BRIEF -> Give back exactly the lines of the material below that start at the line containing "exists v, new_validator" and end at the line containing "intros Hs. unfold", and no others.

########

Lemma run_validates d blocks : forall i v,
  device_inv d -> V3Settings.source (SimulatedV3Device._settings d) = Source.SYNTHETIC -> expecting d i v ->
  (forall j b, blocks !! j = Some b -> exists stream, run_block d (i + j) stream b) ->
  validate_all v (map ClientBlock blocks) = (fold_left account blocks v, Ok tt).
Proof.
  induction blocks as [|b blocks IH]; intros i v Hd Hsyn Hv Hall; [done|].
  destruct (Hall 0%nat b eq_refl) as [stream Hb]. rewrite Nat.add_0_r in Hb.
  destruct (run_block_validates d i stream b v Hd Hsyn Hv Hb) as [Hval Hv'].
  cbn [map validate_all fold_left]. rewrite Hval. apply (IH (S i)); [done..|].
  intros j b' Hj. rewrite Nat.add_succ_l, <-Nat.add_succ_r. by apply (Hall (S j)).
Qed.

(** A validator of a fresh run. *)
Lemma new_validator_expecting d rb pb sb :
  0 < SimulatedV3Device._run_id d -> settings_to_bytes (SimulatedV3Device._settings d) = Ok sb ->
  exists v, new_validator (SimulatedV3Device._run_id d) (V3Settings.stream_mask (SimulatedV3Device._settings d)) rb pb = Ok v /\
    expecting d 0 v /\ SyntheticStreamValidator.adc_frames_validated v = 0 /\ SyntheticStreamValidator.gpio_frames_validated v = 0.
Proof.
  intros Hrun Hsb. destruct (settings_bytes_facts _ sb Hsb) as (_ & _ & _ & Hmask).
  set (mask := V3Settings.stream_mask (SimulatedV3Device._settings d)) in *. unfold new_validator.
  rewrite (proj2 (Z.ltb_lt _ _)) by done. cbn [require mbind result_bind].
  assert (Hm : negb (mask =? 0) && negb (has mask (Z.lnot (Z.lor StreamMask.ADC StreamMask.GPIO))) = true).
  { assert (mask = 1 \/ mask = 2 \/ mask = 3) as [->|[->| ->]] by lia; done. }
  rewrite Hm. cbn [require mbind result_bind]. eexists. split; [done|]. split; [|done]. split; [done|].
  intros p stream Hp. cbv zeta. pose proof (lookup_lt_Some _ _ _ Hp) as Hlt.
  assert (Ht : turns (length (enabled_streams (SimulatedV3Device._settings d))) p 0 = 0%nat).
  { unfold turns. apply Nat.div_small. lia. }
  rewrite Ht. destruct (enabled_stream_mask _ _ _ Hp) as [[-> H]|[-> H]]; fold mask in H;
    cbn [expected_stream SyntheticStreamValidator.adc_expected SyntheticStreamValidator.gpio_expected].
  - change StreamMask.ADC with (2 ^ 0). by rewrite has_testbit, H by lia.
  - change StreamMask.GPIO with (2 ^ 1). by rewrite has_testbit, H by lia.
Qed.
Lemma finish_wp s :
  aligner_inv s ->
  wp finish
    (fun out s' => called [] [] s out s' /\
       (TimestampAligner._closed s = false -> TimestampAligner._pending s' = ∅ /\ ~ idle s)) (not_ended s) s.
Proof.
  intros Hs. unfold finish. do 2 wp_step. destruct (TimestampAligner._closed s) eqn:Hopen.
  { wp_step. split; [by apply called_refl|done]. }
  wp_step. eapply wp_consequence; [by apply flush_call_wp| |done].
  intros out s' (Hc & Hp & Hne & _). do 4 wp_step. wp_step. fold (close s'). split; [by apply close_called|].
  intros _. split; [by destruct s'|done].
Qed.

(** ** The loop of [align_by_timestamp] *)

Lemma push_closed item s s' out :
  aligner_inv s -> input_wf item -> push item s = (s', Ok out) -> TimestampAligner._closed s = false.
Proof. unfold push, mbind, effect_bind, gets. intros _ _. by destruct (TimestampAligner._closed s). Qed.

End Calls.
(* ===== verification/Aligned.v ===== *)
(** * Theorems about the timestamp aligner: complete accounting, bounds, and exact pairing
      of two complete streams. *)

From stdpp Require Import gmap.
From S2P Require Import Prelude PyStruct Checksum V3Constants V3Header Profiles Losses Blocks Continuity Effects Alignment AlignmentSpec.

(** ** Accounting *)

Lemma new_aligner_inv limit s :
  new_aligner limit = Ok s -> 0 < limit /\ aligner_inv limit s /\ idle s /\ TimestampAligner._closed s = false.
Proof.
  unfold new_aligner. intros H. apply require_bind in H as [Hl%Z.ltb_lt H]. apply Ok_inj in H. subst s.
  split; [done|]. assert (Hi : idle (TimestampAligner.mk limit ∅ ∅ None None None None 0 (PerStream.mk 0 0) (PerStream.mk 0 0) 0 false))
    by by repeat split.
  split; [split; [done|done|cbn; lia|by left]|by split].
Qed.

Definition outcome_of (items : list AlignmentInput) (s : TimestampAligner) (out : list AlignmentItem)
    (outcome : result align_error unit) : Prop :=
  match outcome with
  | Ok _ => concat (map input_blocks items) ++ pending_list (TimestampAligner._pending s) ≡ₚ blocks_out out /\
            (exists own, gaps_out out ≡ₚ concat (map input_gaps items) ++ own /\ own ⊆+ gaps_carried out) /\
            ~ (idle s /\ items = [])
  | Err e => own_error e \/ (exists message, e = AlignmentAssertionError message) /\ idle s /\ items = []
  end.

########

SOLUTION TO THIS EXERCISE ->
  exists v, new_validator (SimulatedV3Device._run_id d) (V3Settings.stream_mask (SimulatedV3Device._settings d)) rb pb = Ok v /\
    expecting d 0 v /\ SyntheticStreamValidator.adc_frames_validated v = 0 /\ SyntheticStreamValidator.gpio_frames_validated v = 0.
Proof.
  intros Hrun Hsb. destruct (settings_bytes_facts _ sb Hsb) as (_ & _ & _ & Hmask).
  set (mask := V3Settings.stream_mask (SimulatedV3Device._settings d)) in *. unfold new_validator.
  rewrite (proj2 (Z.ltb_lt _ _)) by done. cbn [require mbind result_bind].
  assert (Hm : negb (mask =? 0) && negb (has mask (Z.lnot (Z.lor StreamMask.ADC StreamMask.GPIO))) = true).
  { assert (mask = 1 \/ mask = 2 \/ mask = 3) as [->|[->| ->]] by lia; done. }
  rewrite Hm. cbn [require mbind result_bind]. eexists. split; [done|]. split; [|done]. split; [done|].
  intros p stream Hp. cbv zeta. pose proof (lookup_lt_Some _ _ _ Hp) as Hlt.
  assert (Ht : turns (length (enabled_streams (SimulatedV3Device._settings d))) p 0 = 0%nat).
  { unfold turns. apply Nat.div_small. lia. }
  rewrite Ht. destruct (enabled_stream_mask _ _ _ Hp) as [[-> H]|[-> H]]; fold mask in H;
    cbn [expected_stream SyntheticStreamValidator.adc_expected SyntheticStreamValidator.gpio_expected].
  - change StreamMask.ADC with (2 ^ 0). by rewrite has_testbit, H by lia.
  - change StreamMask.GPIO with (2 ^ 1). by rewrite has_testbit, H by lia.
Qed.
Lemma finish_wp s :
  aligner_inv s ->
  wp finish
    (fun out s' => called [] [] s out s' /\
       (TimestampAligner._closed s = false -> TimestampAligner._pending s' = ∅ /\ ~ idle s)) (not_ended s) s.
Proof.
  intros Hs. unfold finish. do 2 wp_step. destruct (TimestampAligner._closed s) eqn:Hopen.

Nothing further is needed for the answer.